The code architecture is mostly borrowed and modified from Yann Dubois's disentangling-vae repository. It has nice summarization and comparison of the different VAE model proposed recently.
Dataset
Anime Face Dataset contains 63,632 anime faces. (all rescaled to 64x64 in training)
Model
The model used is the one proposed in the paper Understanding disentangling in β-VAE, which is summarized below:
I used laplace
as the target distribution to calculate the reconstruction loss. From Yann's code, it suggests that bernoulli
would generally a better choice, but it looks it converge slowly in my case. (I didn't do a fair comparison to be conclusive)

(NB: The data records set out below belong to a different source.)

(* ===== verification/_CoqProject ===== *)
-Q . S2P
Prelude.v
Sha256.v
Unicode.v
Wire.v
Merkle.v
Consistency.v
MerkleSpec.v
Base64.v
Strings.v
Rows.v
Moment.v
Origin.v
Journal.v
Canon.v
JournalSpec.v
Jobs.v
JobsSpec.v
Capabilities.v
CapabilitiesSpec.v
Policy.v
Circuit.v
RuntimeCache.v
RuntimeCacheSpec.v
SqlitePool.v
FileLock.v
Stem.v
Oblivious.v
Number.v
Ledger.v
Vda.v
SiteMemory.v
Mesh.v
MeshSpec.v
Seal.v
Transparency.v
TransparencySpec.v
Artifacts.v
Lineage.v
LineageSpec.v
Rotate.v
Edge.v
EdgeSpec.v
SqlGuard.v
SqlGuardSpec.v
ChangeStream.v
ChangeStreamSpec.v
KvCapsules.v
KvCapsulesSpec.v
Royalties.v
RoyaltiesSpec.v
Shield.v
ShieldSpec.v
Effects.v
ArtifactStore.v
ArtifactStoreSpec.v
ArtifactAccess.v
Household.v
HouseholdSpec.v
Records.v
RecordJournal.v
RecordJournalSpec.v
Grounding.v
RecordErasure.v
RecordErasureSpec.v
RecordLife.v
ForeignScope.v
RecordStories.v
TeamIsolation.v
TeamIsolationSpec.v
TeamStories.v
MemoryBlocks.v
MemoryBlocksSpec.v
MemoryBlocksGuards.v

Loss function used is β-VAEH
from β-VAE: Learning Basic Visual Concepts with a Constrained Variational Framework.
Result
Latent feature number is set to 20 (10 gaussian mean, 10 log gaussian variance). VAE model is trained for 100 epochs. All data is used for training, no validation and testing applied.
Face reconstruction
Prior space traversal
Based on the face reconstruction result while traversing across the latent space, we may speculate the generative property of each latent as following:
- Hair shade
- Hair length
- Face orientation
- Hair color
- Face rotation
- Bangs, face color
- Hair glossiness
- Unclear
- Eye size & color
- Bangs
Original faces clustering
Original anime faces are clustered based on latent features (selected feature is either below 1% (left 5) or above 99% (right 5) among all data points, while the rest latent features are closeto each other). Visulization of the original images mostly confirms the speculation above.
Latent feature diagnosis
Learned latent features are all close to standard normal distribution, and show minimum correlation.